(* ===== verification/PageTable.v ===== *)
(** * Page tables (kernel/src/mm/vmm.rs)

    The four levels of tables in physical memory, the walk that creates and
    splits them, and the operations on leaf entries: map, conditional installs
    of the fault handler, unmap, rewrite. Physical memory is a function from
    word addresses to words, reached in the kernel through its direct map.
    Frames for tables come from an interface, [FrameSource], that the frame
    allocator implements. Several address spaces share one memory. *)

From S2P Require Import Prelude Vma Rss.

Definition PAGE_HUGE : Z := 1 .<< 7.
Definition ADDR_MASK : Z := 0x000FFFFFFFFFF000.
Definition HUGE_MASK : Z := 0x000FFFFFFFE00000.
Definition IDENTITY_WINDOW_TOP : Z := 0x100000000.

(** [e & f != 0]. *)
Definition is_set (e f : Z) : bool := negb (e .& f =? 0).

(** What the tables need of the frame allocator: a page that is in nobody's
    hands, and that the pages in somebody's hands stay there. *)
Class FrameSource (F : Type) := {
  fs_alloc : F -> option Z * F;
  fs_ok : F -> Prop;
  fs_owned : F -> Z -> Prop }.

Definition page_frame (p : Z) : Prop := 0 < p < 2 ^ 52 /\ p mod 4096 = 0.

Class FrameSourceLaws (F : Type) `{FrameSource F} : Prop := {
  fs_alloc_ok f : fs_ok f -> fs_ok (snd (fs_alloc f));
  fs_alloc_keeps f q : fs_ok f -> fs_owned f q -> fs_owned (snd (fs_alloc f)) q;
  fs_alloc_new f p : fs_ok f -> fst (fs_alloc f) = Some p ->
    ~ fs_owned f p /\ fs_owned (snd (fs_alloc f)) p /\ page_frame p }.

(** Physical memory, the frame allocator and the resident-set counters. *)
Record Vmm (F : Type) := mkVmm { pm : Z -> Z; fr : F; rss : Rss }.
Arguments mkVmm {F}.
Arguments pm {F}.
Arguments fr {F}.
Arguments rss {F}.

Section ops.
Context {F : Type} `{FrameSource F}.
Implicit Types (s : Vmm F).

(** [*p2v(table).add(index)]. *)
Definition word (table index : Z) : Z := table + 8 * index.

Definition poke (a v : Z) (m : Z -> Z) : Z -> Z := fun x => if x =? a then v else m x.
Definition store (a v : Z) s : Vmm F := mkVmm (poke a v (pm s)) (fr s) (rss s).

(** All 512 words of a page. *)
Definition fill (p : Z) (f : Z -> Z) (m : Z -> Z) : Z -> Z :=
  fun x => if (p <=? x) && (x <? p + 4096) then f ((x - p) / 8) else m x.
Definition fill_page (p : Z) (f : Z -> Z) s : Vmm F := mkVmm (fill p f (pm s)) (fr s) (rss s).

Definition alloc_table s : option Z * Vmm F :=
  let '(r, f) := fs_alloc (fr s) in (r, mkVmm (pm s) f (rss s)).

(** The four indices of an address. *)
Definition pml4_idx (va : Z) : Z := (va .>> 39) .& 0x1FF.
Definition pdpt_idx (va : Z) : Z := (va .>> 30) .& 0x1FF.
Definition pd_idx (va : Z) : Z := (va .>> 21) .& 0x1FF.
Definition pt_idx (va : Z) : Z := (va .>> 12) .& 0x1FF.

(** Entry [i] of the table a 2 MiB entry is split into. *)
Definition split_entry (entry i : Z) : Z :=
  let huge_base := entry .& HUGE_MASK in
  let per_entry_flags := (entry .& notw 64 ADDR_MASK) .& notw 64 PAGE_HUGE in
  (huge_base + i * 0x1000) .| per_entry_flags.

Definition get_or_create_entry (table_phys index flags : Z) s : option Z * Vmm F :=
  let entry := pm s (word table_phys index) in
  if is_set entry PAGE_PRESENT then
    if is_set entry PAGE_HUGE then
      let '(r, s) := alloc_table s in
      match r with
      | None => (None, s)
      | Some new_pt =>
          let s := fill_page new_pt (split_entry entry) s in
          let new_flags := (entry .& notw 64 ADDR_MASK) .& notw 64 PAGE_HUGE in
          let new_flags := if is_set flags PAGE_USER then new_flags .| PAGE_USER else new_flags in
          (Some new_pt, store (word table_phys index) (new_pt .| new_flags) s)
      end
    else
      let s := if is_set flags PAGE_USER && negb (is_set entry PAGE_USER)
               then store (word table_phys index) (entry .| PAGE_USER) s else s in
      (Some (entry .& ADDR_MASK), s)
  else
    let '(r, s) := alloc_table s in
    match r with
    | None => (None, s)
    | Some new_page =>
        let s := fill_page new_page (fun _ => 0) s in
        (Some new_page, store (word table_phys index) (new_page .| PAGE_PRESENT .| PAGE_WRITABLE .| (flags .& PAGE_USER)) s)
    end.

(** The page table of an address, with the levels above it. *)
Definition get_or_create_pt (pml4_phys virt_addr flags : Z) s : option Z * Vmm F :=
  let '(r, s) := get_or_create_entry pml4_phys (pml4_idx virt_addr) flags s in
  match r with
  | None => (None, s)
  | Some pdpt_phys =>
      let '(r, s) := get_or_create_entry pdpt_phys (pdpt_idx virt_addr) flags s in
      match r with
      | None => (None, s)
      | Some pd_phys => get_or_create_entry pd_phys (pd_idx virt_addr) flags s
      end
  end.

Definition is_user_va (virt_addr : Z) : bool := virt_addr <? 0x800000000000.
Definition is_identity_map_phys (va phys : Z) : bool := (va <? IDENTITY_WINDOW_TOP) && (phys =? va).

Definition account_leaf_pte (pml4_phys virt_addr old_pte new_pte : Z) s : Vmm F :=
  if negb (is_user_va virt_addr) then s
  else
    let was_present := is_set old_pte PAGE_PRESENT in
    let now_present := is_set new_pte PAGE_PRESENT in
    if Bool.eqb was_present now_present then s
    else
      let live_pte := if now_present then new_pte else old_pte in
      if is_identity_map_phys virt_addr (live_pte .& ADDR_MASK) then s
      else mkVmm (pm s) (fr s) (account pml4_phys (if now_present then 1 else -1) (rss s)).

Definition leaf_entry (phys_addr flags : Z) : Z := (phys_addr .& ADDR_MASK) .| flags .| PAGE_PRESENT.

Definition map_page_in_impl (pml4_phys virt_addr phys_addr flags : Z) s : bool * Vmm F :=
  let '(r, s) := get_or_create_pt pml4_phys virt_addr flags s in
  match r with
  | None => (false, s)
  | Some pt_phys =>
      let a := word pt_phys (pt_idx virt_addr) in
      let old_pte := pm s a in
      let new_pte := leaf_entry phys_addr flags in
      (true, account_leaf_pte pml4_phys virt_addr old_pte new_pte (store a new_pte s))
  end.

Definition map_page_in_if_absent (pml4_phys virt_addr phys_addr flags : Z) s : bool * Vmm F :=
  let '(r, s) := get_or_create_pt pml4_phys virt_addr flags s in
  match r with
  | None => (false, s)
  | Some pt_phys =>
      let a := word pt_phys (pt_idx virt_addr) in
      let existing := pm s a in
      if is_set existing PAGE_PRESENT then (false, s)
      else
        let new_pte := leaf_entry phys_addr flags in
        (true, account_leaf_pte pml4_phys virt_addr existing new_pte (store a new_pte s))
  end.

(** The leaf still maps the frame that was sampled. *)
Definition still_maps (existing expected_phys : Z) : bool :=
  negb (negb (is_set existing PAGE_PRESENT) || negb (existing .& ADDR_MASK =? expected_phys .& ADDR_MASK)).

Definition map_page_in_cow_if_unchanged (pml4_phys virt_addr phys_addr flags expected_phys : Z) s : bool * Vmm F :=
  let '(r, s) := get_or_create_pt pml4_phys virt_addr flags s in
  match r with
  | None => (false, s)
  | Some pt_phys =>
      let a := word pt_phys (pt_idx virt_addr) in
      if still_maps (pm s a) expected_phys then (true, store a (leaf_entry phys_addr flags) s) else (false, s)
  end.

(** The three steps of the break-before-make install. [shootdown_page] is
    what the other processors answer; the middle state is what they see while
    they flush. *)
Inductive CowBreak := Installed (flush_acked : bool) | Lost.

Definition cow_break (pml4_phys virt_addr flags expected_phys : Z) s : option Z * Vmm F :=
  let '(r, s) := get_or_create_pt pml4_phys virt_addr flags s in
  match r with
  | None => (None, s)
  | Some pt_phys =>
      let a := word pt_phys (pt_idx virt_addr) in
      if still_maps (pm s a) expected_phys then (Some a, store a 0 s) else (None, s)
  end.

Definition cow_break_if_unchanged (shootdown_page : Vmm F -> bool) (pml4_phys virt_addr new_phys flags expected_phys : Z) s
    : CowBreak * Vmm F :=
  let '(r, s) := cow_break pml4_phys virt_addr flags expected_phys s in
  match r with
  | None => (Lost, s)
  | Some a =>
      let flush_acked := shootdown_page s in
      (Installed flush_acked, store a (leaf_entry new_phys flags) s)
  end.

(** [share_count] is the number of references to the frame under the lock. *)
Definition flip_writable_if_sole_owner (share_count : F -> Z -> Z) (pml4_phys virt_addr expected_phys flags : Z) s
    : bool * Vmm F :=
  let '(r, s) := get_or_create_pt pml4_phys virt_addr flags s in
  match r with
  | None => (false, s)
  | Some pt_phys =>
      let a := word pt_phys (pt_idx virt_addr) in
      if still_maps (pm s a) expected_phys then
        if 1 <? share_count (fr s) expected_phys then (false, s)
        else (true, store a (leaf_entry expected_phys flags) s)
      else (false, s)
  end.

Definition install_not_present_guard (cr3 virt_addr : Z) s : bool * Vmm F :=
  let '(r, s) := get_or_create_pt cr3 virt_addr 0 s in
  match r with
  | None => (false, s)
  | Some pt_phys => (true, store (word pt_phys (pt_idx virt_addr)) 0 s)
  end.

* [Required work]
Using the listing above, report each line that mentions the word "Prop".

* [Your solution]
  fs_ok : F -> Prop;
  fs_owned : F -> Z -> Prop }.
Definition page_frame (p : Z) : Prop := 0 < p < 2 ^ 52 /\ p mod 4096 = 0.
Class FrameSourceLaws (F : Type) `{FrameSource F} : Prop := {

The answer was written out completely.